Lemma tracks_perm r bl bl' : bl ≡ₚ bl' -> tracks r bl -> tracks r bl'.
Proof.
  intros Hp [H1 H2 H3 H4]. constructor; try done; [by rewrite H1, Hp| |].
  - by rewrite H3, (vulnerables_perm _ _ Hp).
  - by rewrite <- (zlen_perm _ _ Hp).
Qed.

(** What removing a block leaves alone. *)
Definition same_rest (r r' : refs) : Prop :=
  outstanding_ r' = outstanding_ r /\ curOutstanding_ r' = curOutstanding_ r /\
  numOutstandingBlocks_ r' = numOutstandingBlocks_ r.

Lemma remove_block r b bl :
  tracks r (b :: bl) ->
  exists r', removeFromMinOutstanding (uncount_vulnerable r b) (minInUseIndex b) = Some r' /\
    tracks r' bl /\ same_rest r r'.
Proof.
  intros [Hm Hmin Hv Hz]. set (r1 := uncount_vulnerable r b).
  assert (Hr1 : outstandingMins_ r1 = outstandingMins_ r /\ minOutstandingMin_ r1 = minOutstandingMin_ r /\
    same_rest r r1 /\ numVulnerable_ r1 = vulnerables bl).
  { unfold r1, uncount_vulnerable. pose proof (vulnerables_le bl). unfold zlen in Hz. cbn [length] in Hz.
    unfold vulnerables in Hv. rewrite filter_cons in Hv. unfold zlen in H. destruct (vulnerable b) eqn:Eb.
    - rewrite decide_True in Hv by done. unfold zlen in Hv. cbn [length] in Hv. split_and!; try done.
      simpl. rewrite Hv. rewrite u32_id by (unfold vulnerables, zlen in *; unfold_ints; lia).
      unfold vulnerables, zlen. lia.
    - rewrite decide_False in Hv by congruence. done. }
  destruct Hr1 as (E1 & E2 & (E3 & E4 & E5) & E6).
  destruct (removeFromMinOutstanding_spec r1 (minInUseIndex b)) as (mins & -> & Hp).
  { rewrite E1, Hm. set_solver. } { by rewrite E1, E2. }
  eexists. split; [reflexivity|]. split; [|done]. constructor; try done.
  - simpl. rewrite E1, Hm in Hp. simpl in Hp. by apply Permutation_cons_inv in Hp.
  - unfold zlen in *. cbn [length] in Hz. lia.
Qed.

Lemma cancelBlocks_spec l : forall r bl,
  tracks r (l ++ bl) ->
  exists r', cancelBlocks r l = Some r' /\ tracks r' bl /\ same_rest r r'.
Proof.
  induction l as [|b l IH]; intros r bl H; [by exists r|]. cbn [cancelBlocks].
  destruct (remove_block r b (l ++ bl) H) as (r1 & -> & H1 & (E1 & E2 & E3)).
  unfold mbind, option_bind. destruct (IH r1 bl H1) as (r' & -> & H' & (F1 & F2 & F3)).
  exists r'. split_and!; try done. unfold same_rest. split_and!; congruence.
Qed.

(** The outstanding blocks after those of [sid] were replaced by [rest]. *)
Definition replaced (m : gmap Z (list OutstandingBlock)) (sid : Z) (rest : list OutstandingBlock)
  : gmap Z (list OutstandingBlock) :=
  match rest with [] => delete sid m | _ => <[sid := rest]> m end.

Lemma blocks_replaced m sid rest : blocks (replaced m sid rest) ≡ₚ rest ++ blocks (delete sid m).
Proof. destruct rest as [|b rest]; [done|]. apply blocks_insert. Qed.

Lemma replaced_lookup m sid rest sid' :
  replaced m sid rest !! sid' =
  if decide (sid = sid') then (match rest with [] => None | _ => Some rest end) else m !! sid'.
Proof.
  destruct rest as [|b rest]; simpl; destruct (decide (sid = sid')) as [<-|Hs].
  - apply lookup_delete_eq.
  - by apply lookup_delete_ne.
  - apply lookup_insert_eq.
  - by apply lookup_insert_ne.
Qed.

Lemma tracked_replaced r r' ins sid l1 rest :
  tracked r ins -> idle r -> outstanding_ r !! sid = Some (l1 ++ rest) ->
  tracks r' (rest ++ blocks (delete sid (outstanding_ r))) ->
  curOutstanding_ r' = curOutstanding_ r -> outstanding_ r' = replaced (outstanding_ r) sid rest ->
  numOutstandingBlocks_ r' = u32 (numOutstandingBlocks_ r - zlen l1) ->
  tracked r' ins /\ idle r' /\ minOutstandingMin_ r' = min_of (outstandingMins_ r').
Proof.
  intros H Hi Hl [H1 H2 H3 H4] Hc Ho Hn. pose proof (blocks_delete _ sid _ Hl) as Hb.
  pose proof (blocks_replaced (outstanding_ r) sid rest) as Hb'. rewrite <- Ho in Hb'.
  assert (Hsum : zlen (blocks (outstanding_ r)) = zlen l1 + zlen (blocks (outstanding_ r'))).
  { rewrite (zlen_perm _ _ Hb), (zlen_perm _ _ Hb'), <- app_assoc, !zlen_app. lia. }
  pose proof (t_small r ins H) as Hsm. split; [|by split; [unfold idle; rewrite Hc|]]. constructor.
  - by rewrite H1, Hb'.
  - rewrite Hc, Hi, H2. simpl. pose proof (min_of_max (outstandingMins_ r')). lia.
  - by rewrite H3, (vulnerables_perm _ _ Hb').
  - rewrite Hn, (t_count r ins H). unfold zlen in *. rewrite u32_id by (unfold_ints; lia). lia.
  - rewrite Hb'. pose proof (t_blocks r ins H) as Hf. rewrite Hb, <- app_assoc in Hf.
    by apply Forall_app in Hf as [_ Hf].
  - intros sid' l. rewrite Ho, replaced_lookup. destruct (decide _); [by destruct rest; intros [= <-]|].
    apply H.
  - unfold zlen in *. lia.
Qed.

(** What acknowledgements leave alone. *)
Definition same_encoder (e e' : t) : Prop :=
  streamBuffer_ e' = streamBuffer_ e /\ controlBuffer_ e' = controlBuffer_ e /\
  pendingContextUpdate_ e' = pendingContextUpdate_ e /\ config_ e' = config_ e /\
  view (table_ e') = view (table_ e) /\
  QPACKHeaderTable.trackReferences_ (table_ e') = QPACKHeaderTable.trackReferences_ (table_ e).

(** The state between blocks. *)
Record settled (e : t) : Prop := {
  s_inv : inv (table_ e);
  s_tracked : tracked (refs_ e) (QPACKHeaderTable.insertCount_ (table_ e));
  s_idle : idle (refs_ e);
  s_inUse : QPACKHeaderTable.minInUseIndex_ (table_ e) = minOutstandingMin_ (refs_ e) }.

★ ★ ★ ★ ★ ★ ★

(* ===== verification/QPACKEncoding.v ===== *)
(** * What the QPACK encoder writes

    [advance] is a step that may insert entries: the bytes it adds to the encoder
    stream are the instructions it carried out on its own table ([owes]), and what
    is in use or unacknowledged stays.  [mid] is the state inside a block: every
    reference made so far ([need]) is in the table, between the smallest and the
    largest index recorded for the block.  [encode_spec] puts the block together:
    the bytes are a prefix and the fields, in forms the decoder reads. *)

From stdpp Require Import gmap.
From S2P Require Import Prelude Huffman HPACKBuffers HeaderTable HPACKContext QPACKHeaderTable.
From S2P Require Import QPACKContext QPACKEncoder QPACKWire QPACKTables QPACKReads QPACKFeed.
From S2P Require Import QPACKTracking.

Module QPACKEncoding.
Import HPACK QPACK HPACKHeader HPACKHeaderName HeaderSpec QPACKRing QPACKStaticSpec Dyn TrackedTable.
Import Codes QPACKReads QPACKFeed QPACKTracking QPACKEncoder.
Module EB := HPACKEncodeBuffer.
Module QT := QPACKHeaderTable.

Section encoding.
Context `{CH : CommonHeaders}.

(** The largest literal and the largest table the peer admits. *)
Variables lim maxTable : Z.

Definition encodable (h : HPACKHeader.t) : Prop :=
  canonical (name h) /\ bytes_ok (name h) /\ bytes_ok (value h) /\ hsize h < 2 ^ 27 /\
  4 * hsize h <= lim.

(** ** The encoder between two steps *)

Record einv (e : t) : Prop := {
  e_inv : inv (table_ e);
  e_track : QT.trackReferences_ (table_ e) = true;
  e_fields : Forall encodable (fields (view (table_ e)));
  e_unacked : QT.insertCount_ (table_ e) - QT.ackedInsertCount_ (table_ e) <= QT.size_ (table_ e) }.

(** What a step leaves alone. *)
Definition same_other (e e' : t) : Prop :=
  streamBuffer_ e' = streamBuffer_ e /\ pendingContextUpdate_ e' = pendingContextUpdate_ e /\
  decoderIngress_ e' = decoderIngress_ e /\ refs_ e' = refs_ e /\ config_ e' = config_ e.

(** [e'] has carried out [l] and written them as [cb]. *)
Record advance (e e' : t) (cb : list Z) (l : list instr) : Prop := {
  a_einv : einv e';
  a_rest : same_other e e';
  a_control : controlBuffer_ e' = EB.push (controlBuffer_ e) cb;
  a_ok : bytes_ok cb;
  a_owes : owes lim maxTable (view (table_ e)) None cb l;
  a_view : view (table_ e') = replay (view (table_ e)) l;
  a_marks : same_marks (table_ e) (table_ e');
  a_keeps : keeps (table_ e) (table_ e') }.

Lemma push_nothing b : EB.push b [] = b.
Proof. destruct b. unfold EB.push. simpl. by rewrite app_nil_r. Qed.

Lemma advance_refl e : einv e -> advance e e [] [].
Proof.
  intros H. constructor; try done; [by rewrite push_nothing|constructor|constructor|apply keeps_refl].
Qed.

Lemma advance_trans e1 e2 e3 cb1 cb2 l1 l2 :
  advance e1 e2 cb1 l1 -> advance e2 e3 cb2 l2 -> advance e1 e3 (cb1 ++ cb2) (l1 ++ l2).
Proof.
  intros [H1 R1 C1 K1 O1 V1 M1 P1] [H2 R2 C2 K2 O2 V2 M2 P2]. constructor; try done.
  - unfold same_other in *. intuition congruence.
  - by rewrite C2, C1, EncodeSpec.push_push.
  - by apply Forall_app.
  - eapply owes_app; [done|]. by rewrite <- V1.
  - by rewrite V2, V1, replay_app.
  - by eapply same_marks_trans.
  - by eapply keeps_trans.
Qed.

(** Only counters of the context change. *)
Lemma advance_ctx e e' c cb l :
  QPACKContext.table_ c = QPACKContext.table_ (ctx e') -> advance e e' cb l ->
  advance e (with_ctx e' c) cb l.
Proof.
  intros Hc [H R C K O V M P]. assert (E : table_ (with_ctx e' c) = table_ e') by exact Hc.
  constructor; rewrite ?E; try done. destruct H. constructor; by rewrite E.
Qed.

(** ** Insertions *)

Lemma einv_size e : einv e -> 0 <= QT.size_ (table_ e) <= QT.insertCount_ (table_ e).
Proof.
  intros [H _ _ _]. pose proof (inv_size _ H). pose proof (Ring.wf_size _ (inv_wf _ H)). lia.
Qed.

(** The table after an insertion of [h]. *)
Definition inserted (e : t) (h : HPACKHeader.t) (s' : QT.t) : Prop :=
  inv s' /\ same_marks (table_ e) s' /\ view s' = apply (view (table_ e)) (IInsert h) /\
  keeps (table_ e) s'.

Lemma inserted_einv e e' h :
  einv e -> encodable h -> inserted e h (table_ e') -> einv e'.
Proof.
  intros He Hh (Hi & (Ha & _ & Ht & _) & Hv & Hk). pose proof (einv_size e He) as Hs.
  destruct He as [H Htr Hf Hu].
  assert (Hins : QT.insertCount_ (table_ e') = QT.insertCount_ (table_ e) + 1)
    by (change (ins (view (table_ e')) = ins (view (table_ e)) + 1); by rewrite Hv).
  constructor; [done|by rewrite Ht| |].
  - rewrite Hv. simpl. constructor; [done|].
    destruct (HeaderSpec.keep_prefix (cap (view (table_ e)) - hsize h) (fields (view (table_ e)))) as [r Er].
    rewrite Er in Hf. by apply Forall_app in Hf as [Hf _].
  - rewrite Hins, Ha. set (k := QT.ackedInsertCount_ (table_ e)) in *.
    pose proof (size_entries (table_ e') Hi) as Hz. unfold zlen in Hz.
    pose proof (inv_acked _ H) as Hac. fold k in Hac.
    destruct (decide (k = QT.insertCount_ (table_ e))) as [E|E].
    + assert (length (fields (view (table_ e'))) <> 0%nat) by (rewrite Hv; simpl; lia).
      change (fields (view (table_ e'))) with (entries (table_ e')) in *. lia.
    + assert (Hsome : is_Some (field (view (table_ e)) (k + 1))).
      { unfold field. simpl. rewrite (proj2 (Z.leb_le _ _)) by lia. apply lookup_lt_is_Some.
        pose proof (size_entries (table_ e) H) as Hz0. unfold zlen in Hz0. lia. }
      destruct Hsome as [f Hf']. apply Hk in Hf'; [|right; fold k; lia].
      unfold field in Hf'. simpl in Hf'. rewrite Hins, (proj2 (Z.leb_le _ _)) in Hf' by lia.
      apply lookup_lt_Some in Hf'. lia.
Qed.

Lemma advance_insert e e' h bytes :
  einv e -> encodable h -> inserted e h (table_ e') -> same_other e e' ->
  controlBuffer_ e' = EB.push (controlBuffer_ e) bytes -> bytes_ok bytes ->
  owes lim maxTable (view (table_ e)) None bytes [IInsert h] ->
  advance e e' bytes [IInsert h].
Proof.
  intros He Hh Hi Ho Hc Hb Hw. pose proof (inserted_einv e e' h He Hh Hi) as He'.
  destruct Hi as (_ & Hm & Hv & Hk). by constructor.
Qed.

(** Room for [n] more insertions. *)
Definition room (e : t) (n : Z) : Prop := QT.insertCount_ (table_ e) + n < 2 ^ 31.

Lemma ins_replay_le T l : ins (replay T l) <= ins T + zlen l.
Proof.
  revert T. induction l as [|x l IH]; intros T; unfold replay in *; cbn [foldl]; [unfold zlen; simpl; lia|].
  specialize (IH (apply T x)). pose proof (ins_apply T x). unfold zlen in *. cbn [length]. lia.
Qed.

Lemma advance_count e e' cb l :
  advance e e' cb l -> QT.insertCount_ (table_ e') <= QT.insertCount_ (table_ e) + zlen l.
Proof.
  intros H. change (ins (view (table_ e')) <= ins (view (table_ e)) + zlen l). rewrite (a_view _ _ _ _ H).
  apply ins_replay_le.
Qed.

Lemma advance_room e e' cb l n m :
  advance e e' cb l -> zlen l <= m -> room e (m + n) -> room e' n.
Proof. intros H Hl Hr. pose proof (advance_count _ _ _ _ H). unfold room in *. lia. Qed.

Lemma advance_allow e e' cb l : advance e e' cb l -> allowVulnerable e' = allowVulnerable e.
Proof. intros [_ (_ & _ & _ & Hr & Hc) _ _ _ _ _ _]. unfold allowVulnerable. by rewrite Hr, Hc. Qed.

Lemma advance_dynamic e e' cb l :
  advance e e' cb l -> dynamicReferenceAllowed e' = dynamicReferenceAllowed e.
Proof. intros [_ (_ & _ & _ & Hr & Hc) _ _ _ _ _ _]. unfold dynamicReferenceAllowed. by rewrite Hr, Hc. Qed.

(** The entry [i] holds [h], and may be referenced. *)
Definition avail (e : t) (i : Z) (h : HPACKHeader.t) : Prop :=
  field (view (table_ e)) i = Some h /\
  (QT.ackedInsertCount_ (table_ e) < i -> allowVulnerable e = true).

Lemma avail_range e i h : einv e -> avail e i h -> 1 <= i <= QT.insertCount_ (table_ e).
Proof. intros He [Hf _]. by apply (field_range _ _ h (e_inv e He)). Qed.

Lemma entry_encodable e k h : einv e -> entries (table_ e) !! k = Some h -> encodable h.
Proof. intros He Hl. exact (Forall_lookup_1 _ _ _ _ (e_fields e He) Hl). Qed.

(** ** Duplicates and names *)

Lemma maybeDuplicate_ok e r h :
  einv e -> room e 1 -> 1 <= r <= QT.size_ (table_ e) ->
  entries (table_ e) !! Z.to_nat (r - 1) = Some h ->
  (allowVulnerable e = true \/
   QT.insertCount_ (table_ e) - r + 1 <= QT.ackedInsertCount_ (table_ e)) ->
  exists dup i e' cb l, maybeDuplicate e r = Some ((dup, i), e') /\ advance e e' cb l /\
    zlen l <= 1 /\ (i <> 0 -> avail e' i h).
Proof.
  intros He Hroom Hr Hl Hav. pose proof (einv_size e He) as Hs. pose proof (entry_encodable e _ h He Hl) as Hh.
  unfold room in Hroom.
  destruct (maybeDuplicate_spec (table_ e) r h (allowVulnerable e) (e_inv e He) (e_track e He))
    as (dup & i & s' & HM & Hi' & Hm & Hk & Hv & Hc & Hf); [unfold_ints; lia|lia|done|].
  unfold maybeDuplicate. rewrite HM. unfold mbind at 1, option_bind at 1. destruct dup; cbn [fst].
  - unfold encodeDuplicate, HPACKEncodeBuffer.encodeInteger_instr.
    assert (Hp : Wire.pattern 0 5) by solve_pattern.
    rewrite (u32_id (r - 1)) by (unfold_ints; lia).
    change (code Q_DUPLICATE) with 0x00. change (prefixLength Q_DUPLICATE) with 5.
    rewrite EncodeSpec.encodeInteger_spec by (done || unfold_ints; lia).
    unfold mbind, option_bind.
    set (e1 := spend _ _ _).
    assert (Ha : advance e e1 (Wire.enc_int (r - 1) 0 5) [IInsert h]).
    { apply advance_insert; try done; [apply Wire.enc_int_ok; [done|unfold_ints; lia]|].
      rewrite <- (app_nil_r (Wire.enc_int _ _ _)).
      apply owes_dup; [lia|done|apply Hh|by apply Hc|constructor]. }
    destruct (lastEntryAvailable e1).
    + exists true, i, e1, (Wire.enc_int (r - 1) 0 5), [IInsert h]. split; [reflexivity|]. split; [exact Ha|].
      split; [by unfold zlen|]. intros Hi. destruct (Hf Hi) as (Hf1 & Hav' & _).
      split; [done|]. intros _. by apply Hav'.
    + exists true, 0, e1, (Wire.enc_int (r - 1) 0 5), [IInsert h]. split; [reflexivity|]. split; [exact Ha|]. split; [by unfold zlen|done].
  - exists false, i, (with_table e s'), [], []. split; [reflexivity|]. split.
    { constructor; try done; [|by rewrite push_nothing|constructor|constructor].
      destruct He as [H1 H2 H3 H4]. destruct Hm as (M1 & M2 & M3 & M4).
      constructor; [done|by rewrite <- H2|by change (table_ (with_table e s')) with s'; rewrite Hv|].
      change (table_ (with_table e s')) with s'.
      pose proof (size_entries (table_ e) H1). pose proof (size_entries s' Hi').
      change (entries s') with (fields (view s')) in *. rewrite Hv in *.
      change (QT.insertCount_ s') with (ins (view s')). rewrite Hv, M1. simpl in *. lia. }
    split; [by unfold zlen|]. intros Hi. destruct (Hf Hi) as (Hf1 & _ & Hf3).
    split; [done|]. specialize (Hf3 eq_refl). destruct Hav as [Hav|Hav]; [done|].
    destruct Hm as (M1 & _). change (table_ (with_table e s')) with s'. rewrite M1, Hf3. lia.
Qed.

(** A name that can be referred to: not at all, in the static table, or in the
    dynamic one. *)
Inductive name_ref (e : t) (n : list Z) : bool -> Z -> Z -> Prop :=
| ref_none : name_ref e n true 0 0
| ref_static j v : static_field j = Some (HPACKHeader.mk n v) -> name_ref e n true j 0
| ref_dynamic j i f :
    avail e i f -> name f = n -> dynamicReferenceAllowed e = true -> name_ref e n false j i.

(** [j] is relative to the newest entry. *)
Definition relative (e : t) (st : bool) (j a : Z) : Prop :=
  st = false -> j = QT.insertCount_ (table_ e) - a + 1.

★ ★ ★ ★ ★ ★ ★

▸ **Exercise instructions**
Repeat, exactly as they stand above, the lines from the line with "Proof. destruct b." to the line with "- by eapply keeps_trans.", both lines included.

▸ **Response area**
Proof. destruct b. unfold EB.push. simpl. by rewrite app_nil_r. Qed.

Lemma advance_refl e : einv e -> advance e e [] [].
Proof.
  intros H. constructor; try done; [by rewrite push_nothing|constructor|constructor|apply keeps_refl].
Qed.

Lemma advance_trans e1 e2 e3 cb1 cb2 l1 l2 :
  advance e1 e2 cb1 l1 -> advance e2 e3 cb2 l2 -> advance e1 e3 (cb1 ++ cb2) (l1 ++ l2).
Proof.
  intros [H1 R1 C1 K1 O1 V1 M1 P1] [H2 R2 C2 K2 O2 V2 M2 P2]. constructor; try done.
  - unfold same_other in *. intuition congruence.
  - by rewrite C2, C1, EncodeSpec.push_push.
  - by apply Forall_app.
  - eapply owes_app; [done|]. by rewrite <- V1.
  - by rewrite V2, V1, replay_app.
  - by eapply same_marks_trans.
  - by eapply keeps_trans.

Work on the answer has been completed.